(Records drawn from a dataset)
-*-
(** A request that changes the server state passed every check. *)
Lemma upload_changes_only_if_valid (files : gmap string FileStorage)
    (uuid : string) (now : float) (s : Server) :
  fst (upload_files C files uuid now s) ≠ s → valid_upload files.
Proof.
  intros Hch. apply upload_checks_spec. revert Hch. unfold upload_files.
  destruct (files !! "image") as [i|] eqn:Hi; [| done].
  destruct (files !! "materials") as [m|] eqn:Hm; [| done].
  destruct (bool_decide (filename i = "") || bool_decide (filename m = ""))
    eqn:Hn; [done |].
  destruct (allowed_file (filename i) ALLOWED_EXTENSIONS) eqn:Hai; [| done].
  destruct (allowed_file (filename m) ALLOWED_MATERIAL_EXTENSIONS) eqn:Ham;
    [| done].
  intros _. by exists i, m.
Qed.

(** A valid request whose two files can be saved creates the job. *)
Lemma upload_accepted (files : gmap string FileStorage) (uuid : string)
    (now : float) (s : Server) :
  valid_upload files →
  (∀ path data, save C path data = Ok tt) →
  ∃ job,
    upload_files C files uuid now s
    = (with_jobs (insert uuid job) s,
       respond 200 (job_body uuid "Files uploaded successfully"))
    ∧ j_status job = "uploaded" ∧ j_outputs job = None
    ∧ j_cancelled job = None.
Proof.
  intros Hv Hsave. apply upload_checks_spec in Hv
    as (i & m & Hi & Hm & Hn & Hai & Ham).
  unfold upload_files. rewrite Hi, Hm, Hn, Hai, Ham. simpl.
  rewrite !Hsave. by eexists.
Qed.

End Upload.

(** C10.  For every upload request: the server state changes, that is a
    job is added to the registry, only if both files are present, their
    file names are non-empty and each name ends in a dot followed by an
    extension that, in lower case, is in the allowed set of its kind
    ([png], [jpg], [jpeg], [bmp], [webp] for the image; [csv], [json] for
    the materials).  Otherwise the response is 400 and the server state,
    registry included, is unchanged. *)
Theorem upload_creates_job_only_if_valid (C : Collaborators)
    (files : gmap string FileStorage) (uuid : string) (now : float) (s : Server) :
  (active_jobs (fst (upload_files C files uuid now s)) ≠ active_jobs s →
   valid_upload files)
  ∧ (¬ valid_upload files →
     r_code (snd (upload_files C files uuid now s)) = 400
     ∧ fst (upload_files C files uuid now s) = s).
Proof.
  split.
  - intros Hch. apply (upload_changes_only_if_valid C files uuid now s).
    intros Heq. apply Hch. by rewrite Heq.
  - intros Hno. rewrite (upload_rejected C files uuid now s Hno). done.
Qed.

(** The two directions of the statement above, at concrete requests: an
    upload with an executable in place of the image is refused, an upload
    of [photo.PNG] with [filaments.csv] creates the job ["job-1"]. *)
Example upload_refused_example :
  upload_files (Stub.collaborators false Stub.no_fault)
    (Stub.files "photo.png.exe" "filaments.csv") "job-1" 1000%float
    Stub.empty_server
  = (Stub.empty_server, respond 400 (error_body "Invalid image file type")).
Proof. reflexivity. Qed.

Example upload_accepted_example :
  ∃ job, active_jobs Stub.uploaded !! "job-1" = Some job
         ∧ j_status job = "uploaded".
Proof. eexists. split; [vm_compute; reflexivity | reflexivity]. Qed.

(** ** Starting a job *)

Section Start.

Lemma start_accepted (data : StartData) (s : Server) (job_id : string) (job : Job) :
  startable data s job_id job →
  start_optimization data s
  = (with_launched (launch_of data job_id job)
       (with_jobs (insert job_id (set_params (params_of data) job)) s),
     respond 200 (job_body job_id "Optimization started")).
Proof.
  intros (Hid & Hne & Hjob & Hst). unfold start_optimization.
  rewrite Hid, Hjob, Hst. by rewrite bool_decide_eq_false_2.
Qed.

(** A request that is not [startable] is answered 400, launches no
    thread and leaves the registry as it is. *)
Lemma start_refused (data : StartData) (s : Server) :
  (∀ job_id job, ¬ startable data s job_id job) →
  fst (start_optimization data s) = s
  ∧ r_code (snd (start_optimization data s)) = 400.
Proof.
  intros Hno. unfold start_optimization.
  destruct (d_job_id data) as [job_id|] eqn:Hid; [| done].
  case_bool_decide as Hne; [done |].
  destruct (active_jobs s !! job_id) as [job|] eqn:Hjob; [| done].
  case_bool_decide as Hst; [| done].
  by destruct (Hno job_id job).
Qed.
Lemma update_dns_one_stale e address t rrname revname old revold :
  from_address address = Some revname -> (t =? "")%string = false ->
  from_text t = Some rrname -> from_address old = Some revold ->
  (old =? address)%string = false ->
  fwd_query e rrname (rrtype_of revname) = QRecords [old] ->
  empty_on_missing (ptr_query e revname) = QRecords [] ->
  let rs := update_dns e address (Some t) init_state in
  fst rs = Ok tt /\
  queried (snd rs) = [(rrname, rrtype_of revname); (revname, "PTR")] /\
  recorded (snd rs) = [delete_call rrname (rrtype_of revname) (Some old);
                       delete_call revold "PTR" (Some (to_text rrname));
                       add_call rrname (ttl e) (rrtype_of revname) address;
                       add_call revname (ttl e) "PTR" (to_text rrname)] /\
  committed (snd rs) = commit_calls (build (zones e) (recorded (snd rs))).
Proof.
  intros Ha Hne Ht Ho Hoa Hf Hp rs. subst rs.
  rewrite (update_dns_one_stale_run e address t rrname revname old revold Ha Hne Ht Ho Hoa Hf Hp).
  simpl snd. destruct (observe_committed_state
    (build (zones e) [delete_call rrname (rrtype_of revname) (Some old);
                      delete_call revold "PTR" (Some (to_text rrname));
                      add_call rrname (ttl e) (rrtype_of revname) address;
                      add_call revname (ttl e) "PTR" (to_text rrname)])
    [EvRecord (add_call revname (ttl e) "PTR" (to_text rrname));
     EvQuery revname "PTR";
     EvRecord (add_call rrname (ttl e) (rrtype_of revname) address);
     EvRecord (delete_call revold "PTR" (Some (to_text rrname)));
     EvRecord (delete_call rrname (rrtype_of revname) (Some old));
     EvQuery rrname (rrtype_of revname); EvBegin]) as [Hr [Hq Hc]].
  rewrite Hr, Hq, Hc. simpl. auto.
Qed.

Definition h_example : name := ["h"; "example"; "com"].
Definition rev_1_2_3_4 : name := ["4"; "3"; "2"; "1"; "in-addr"; "arpa"].
Definition rev_5_6_7_8 : name := ["8"; "7"; "6"; "5"; "in-addr"; "arpa"].
Definition rev_9_9_9_9 : name := ["9"; "9"; "9"; "9"; "in-addr"; "arpa"].

Lemma parses_of_examples :
  from_text "h.example.com." = Some h_example /\
  from_address "1.2.3.4" = Some rev_1_2_3_4 /\
  from_address "5.6.7.8" = Some rev_5_6_7_8 /\
  from_address "9.9.9.9" = Some rev_9_9_9_9 /\
  to_text h_example = "h.example.com." /\
  to_text rev_1_2_3_4 = "4.3.2.1.in-addr.arpa." /\
  to_text rev_5_6_7_8 = "8.7.6.5.in-addr.arpa.".
Proof. repeat split; vm_compute; reflexivity. Qed.

(** C1: when the forward query of [h.example.com.] returns the A record
    [9.9.9.9] and the PTR query at the reverse name of [1.2.3.4] returns no
    records, [update_dns("1.2.3.4", "h.example.com.")] records, in this
    order, the delete of A [h.example.com.] -> [9.9.9.9], the delete of the
    PTR at the reverse name of [9.9.9.9] targeting [h.example.com.], the add
    of A [h.example.com.] -> [1.2.3.4] and the add of the PTR at the reverse
    name of [1.2.3.4] targeting [h.example.com.], both with the configured
    TTL; it commits the batch of these calls, which under the root zone is
    this one list in this order. *)
Theorem query_assisted_stale_cleanup e :
  fwd_query e h_example "A" = QRecords ["9.9.9.9"] ->
  empty_on_missing (ptr_query e rev_1_2_3_4) = QRecords [] ->
  let rs := update_dns e "1.2.3.4" (Some "h.example.com.") init_state in
  fst rs = Ok tt /\
  recorded (snd rs) =
    [delete_call h_example "A" (Some "9.9.9.9");
     delete_call rev_9_9_9_9 "PTR" (Some "h.example.com.");
     add_call h_example (ttl e) "A" "1.2.3.4";
     add_call rev_1_2_3_4 (ttl e) "PTR" "h.example.com."] /\
  committed (snd rs) = commit_calls (build (zones e) (recorded (snd rs))) /\
  (zones e = [root] ->
   committed (snd rs) =
     [(root, [(Delete, [PStr "h.example.com"; PStr "A"; PStr "9.9.9.9"]);
              (Delete, [PStr "9.9.9.9.in-addr.arpa"; PStr "PTR"; PStr "h.example.com."]);
              (Add, [PStr "h.example.com"; PInt (ttl e); PStr "A"; PStr "1.2.3.4"]);
              (Add, [PStr "4.3.2.1.in-addr.arpa"; PInt (ttl e); PStr "PTR";
                     PStr "h.example.com."])])]).
Proof.
  intros Hf Hp rs.
  destruct (update_dns_one_stale e "1.2.3.4" "h.example.com." h_example rev_1_2_3_4
              "9.9.9.9" rev_9_9_9_9 eq_refl eq_refl eq_refl eq_refl eq_refl Hf Hp)
    as [Hok [_ [Hr Hc]]].
  fold rs in Hok, Hr, Hc.
  split; [exact Hok|]. split; [exact Hr|]. split; [exact Hc|].
  intros Hz. rewrite Hc, Hr, Hz. vm_compute. reflexivity.
Qed.
(** * Response cache of the conversational chat client (app.py)

    A shallow embedding of the caching core of [app.py]: the fingerprint
    function [get_cache_key], the persistent store ([load_cache_from_file],
    [save_cache_to_file], [cleanup_expired_cache], [get_cached_response],
    [set_cached_response], the counters of [show_cache_info]) and the cache
    integration of [ConversationalChatClient.send_chat_message].

    Conventions of the embedding.
    - A Python [str] is a sequence of Unicode code points, [list N].
    - [time.time()] is an integer number of seconds ([Z]); the rounding of
      binary floating point is not modelled.
    - The module-level dictionary [api_cache] is a [gmap] from keys to
      entries; the insertion order of a Python dictionary is not observable
      by any of the modelled operations.
    - A response is a [Dict] with string keys, as the annotations of
      [set_cached_response], [get_cached_response] and [send_chat_message]
      type it; [Optional[Dict]] is [option].
    - [hashlib.md5] and [json.dumps(..., sort_keys=True)] are library
      functions: they are written out (RFC 1321; the [ensure_ascii]
      encoder of the [json] module) so that keys can be computed.
    - [pickle] and the indented [json.dump] of the store are library codecs:
      they are parameters of the development (Section [Store]).
    - [requests.post] and [response.json()] are the remote side: a call is
      given the answer (or the exception) it meets. *)

From Stdlib Require Import ZArith NArith List Ascii String Lia Bool.
From stdpp Require Import gmap strings list fin_maps.

Set Warnings "-register-all".
Local Open Scope Z_scope.

(* ===================================================================== *)
(** ** Python strings *)
(* ===================================================================== *)

(** A [str] value: its code points, in order. *)
Abbreviation pystr := (list N).

(** A string literal of the source. *)
Fixpoint py (s : string) : pystr :=
  match s with
  | EmptyString => []
  | String a s' => N_of_ascii a :: py s'
  end.

Arguments py : simpl never.

(** The code points Python allows in a [str]: [0 .. 0x10FFFF]. *)
Definition is_codepoint (c : N) : bool := (c <? 1114112)%N.

(** Surrogate code points, [0xD800 .. 0xDFFF]. *)
Definition is_surrogate (c : N) : bool := ((55296 <=? c) && (c <=? 57343))%N.

(** A Unicode scalar value: a code point that is not a surrogate. *)
Definition is_scalar (c : N) : bool := is_codepoint c && negb (is_surrogate c).

(** [str(n)] for an integer: decimal digits, most significant first. *)
Fixpoint dec_digits (fuel : nat) (n : N) (acc : pystr) : pystr :=
  match fuel with
  | O => acc
  | S fuel' =>
      let acc' := (48 + n mod 10)%N :: acc in
      if (n <? 10)%N then acc' else dec_digits fuel' (n / 10)%N acc'
  end.

Definition str_of_int (z : Z) : pystr :=
  let n := Z.to_N (Z.abs z) in
  let ds := dec_digits (S (N.to_nat (N.log2 n))) n [] in
  if z <? 0 then 45%N :: ds else ds.

(** [s.encode()]: UTF-8; a surrogate raises [UnicodeEncodeError] ([None]). *)
Definition utf8_char (c : N) : option (list Z) :=
  let z := Z.of_N c in
  if (c <? 128)%N then Some [z]
  else if (c <? 2048)%N then
    Some [Z.lor 192 (Z.shiftr z 6); Z.lor 128 (Z.land z 63)]
  else if is_surrogate c then None
  else if (c <? 65536)%N then
    Some [Z.lor 224 (Z.shiftr z 12);
          Z.lor 128 (Z.land (Z.shiftr z 6) 63);
          Z.lor 128 (Z.land z 63)]
  else
    Some [Z.lor 240 (Z.shiftr z 18);
          Z.lor 128 (Z.land (Z.shiftr z 12) 63);
          Z.lor 128 (Z.land (Z.shiftr z 6) 63);
          Z.lor 128 (Z.land z 63)].

Fixpoint str_encode (s : pystr) : option (list Z) :=
  match s with
  | [] => Some []
  | c :: s' =>
      match utf8_char c, str_encode s' with
      | Some bs, Some rest => Some (bs ++ rest)
      | _, _ => None
      end
  end.

(* ===================================================================== *)
(** ** hashlib.md5 (RFC 1321), on 32-bit words held in [Z] *)
(* ===================================================================== *)

Module MD5.

Definition mask32 : Z := 4294967295.

Definition add32 (x y : Z) : Z := Z.land (x + y) mask32.

Definition not32 (x : Z) : Z := Z.lxor x mask32.

Definition rotl32 (x : Z) (s : Z) : Z :=
  Z.land (Z.lor (Z.shiftl x s) (Z.shiftr x (32 - s))) mask32.

(** Per-round left rotations. *)
Definition shifts : list Z :=
  [7; 12; 17; 22; 7; 12; 17; 22; 7; 12; 17; 22; 7; 12; 17; 22;
   5; 9; 14; 20; 5; 9; 14; 20; 5; 9; 14; 20; 5; 9; 14; 20;
   4; 11; 16; 23; 4; 11; 16; 23; 4; 11; 16; 23; 4; 11; 16; 23;
   6; 10; 15; 21; 6; 10; 15; 21; 6; 10; 15; 21; 6; 10; 15; 21].

(** [floor (2^32 * |sin (i + 1)|)] for [i = 0 .. 63]. *)
Definition sines : list Z :=
  [3614090360; 3905402710; 606105819; 3250441966;
   4118548399; 1200080426; 2821735955; 4249261313;
   1770035416; 2336552879; 4294925233; 2304563134;
   1804603682; 4254626195; 2792965006; 1236535329;
   4129170786; 3225465664; 643717713; 3921069994;
   3593408605; 38016083; 3634488961; 3889429448;
   568446438; 3275163606; 4107603335; 1163531501;
   2850285829; 4243563512; 1735328473; 2368359562;
   4294588738; 2272392833; 1839030562; 4259657740;
   2763975236; 1272893353; 4139469664; 3200236656;
   681279174; 3936430074; 3572445317; 76029189;
   3654602809; 3873151461; 530742520; 3299628645;
   4096336452; 1126891415; 2878612391; 4237533241;
   1700485571; 2399980690; 4293915773; 2240044497;
   1873313359; 4264355552; 2734768916; 1309151649;
   4149444226; 3174756917; 718787259; 3951481745].

Record regs := Regs { rA : Z; rB : Z; rC : Z; rD : Z }.

Definition init : regs :=
  Regs 1732584193 4023233417 2562383102 271733878.

(** One of the 64 operations on a block of sixteen words [m]. *)
Definition step (m : list Z) (r : regs) (i : nat) : regs :=
  let '(Regs a b c d) := r in
  let iz := Z.of_nat i in
  let '(f, g) :=
    if iz <? 16 then
      (Z.lor (Z.land b c) (Z.land (not32 b) d), iz)
    else if iz <? 32 then
      (Z.lor (Z.land d b) (Z.land (not32 d) c), (5 * iz + 1) mod 16)
    else if iz <? 48 then
      (Z.lxor (Z.lxor b c) d, (3 * iz + 5) mod 16)
    else
      (Z.lxor c (Z.lor b (not32 d)), (7 * iz) mod 16) in
  let f' := add32 (add32 (add32 f a) (nth i sines 0))
                  (nth (Z.to_nat g) m 0) in
  Regs d (add32 b (rotl32 f' (nth i shifts 0))) b c.

(** Little-endian 32-bit words of a byte sequence. *)
Fixpoint words (fuel : nat) (bs : list Z) : list Z :=
  match fuel, bs with
  | S fuel', b0 :: b1 :: b2 :: b3 :: rest =>
      (b0 + 256 * b1 + 65536 * b2 + 16777216 * b3) :: words fuel' rest
  | _, _ => []
  end.

Definition block (r : regs) (bytes64 : list Z) : regs :=
  let m := words 16 bytes64 in
  let '(Regs a b c d) := fold_left (step m) (seq 0 64) r in
  Regs (add32 (rA r) a) (add32 (rB r) b) (add32 (rC r) c) (add32 (rD r) d).

Fixpoint le_bytes (n : nat) (x : Z) : list Z :=
  match n with
  | O => []
  | S n' => (x mod 256) :: le_bytes n' (x / 256)
  end.

(** The message, one [0x80] byte, zeros up to 56 modulo 64, and the bit
    length as a 64-bit little-endian integer. *)
Definition pad (msg : list Z) : list Z :=
  let len := Z.of_nat (length msg) in
  let zeros := Z.to_nat ((55 - len) mod 64) in
  msg ++ 128 :: repeat 0 zeros ++ le_bytes 8 ((8 * len) mod 2 ^ 64).

Fixpoint blocks (fuel : nat) (r : regs) (bs : list Z) : regs :=
  match fuel with
  | O => r
  | S fuel' =>
      match bs with
      | [] => r
      | _ => blocks fuel' (block r (firstn 64 bs)) (skipn 64 bs)
      end
  end.

Definition digest (msg : list Z) : list Z :=
  let p := pad msg in
  let '(Regs a b c d) := blocks (length p) init p in
  le_bytes 4 a ++ le_bytes 4 b ++ le_bytes 4 c ++ le_bytes 4 d.

Definition hex_digit (n : Z) : N :=
  if n <? 10 then Z.to_N (48 + n) else Z.to_N (87 + n).

Definition hex_byte (b : Z) : pystr := [hex_digit (b / 16); hex_digit (b mod 16)].

(** [hashlib.md5(bytes).hexdigest()] *)
Definition hexdigest (msg : list Z) : pystr :=
  concat (map hex_byte (digest msg)).

End MD5.

(* ===================================================================== *)
(** ** json.dumps(..., sort_keys=True) of the fingerprint input *)
(* ===================================================================== *)

(** One conversation turn, the dictionary [{"role": ..., "content": ...}]
    built by [process_conversation_message]. *)
Record message := Message { role : pystr; content : pystr }.

Module Json.

(** Four lower-case hexadecimal digits, ['{0:04x}'.format(n)]. *)
Definition hex4 (n : N) : pystr :=
  let z := Z.of_N n in
  [MD5.hex_digit ((z / 4096) mod 16); MD5.hex_digit ((z / 256) mod 16);
   MD5.hex_digit ((z / 16) mod 16); MD5.hex_digit (z mod 16)].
-*-
§ **EXERCISE**: Wherever the string "hashlib" appears in a line above, copy that line.

§ **THE COMPLETED TASK**:
    - [hashlib.md5] and [json.dumps(..., sort_keys=True)] are library
(** ** hashlib.md5 (RFC 1321), on 32-bit words held in [Z] *)
(** [hashlib.md5(bytes).hexdigest()] *)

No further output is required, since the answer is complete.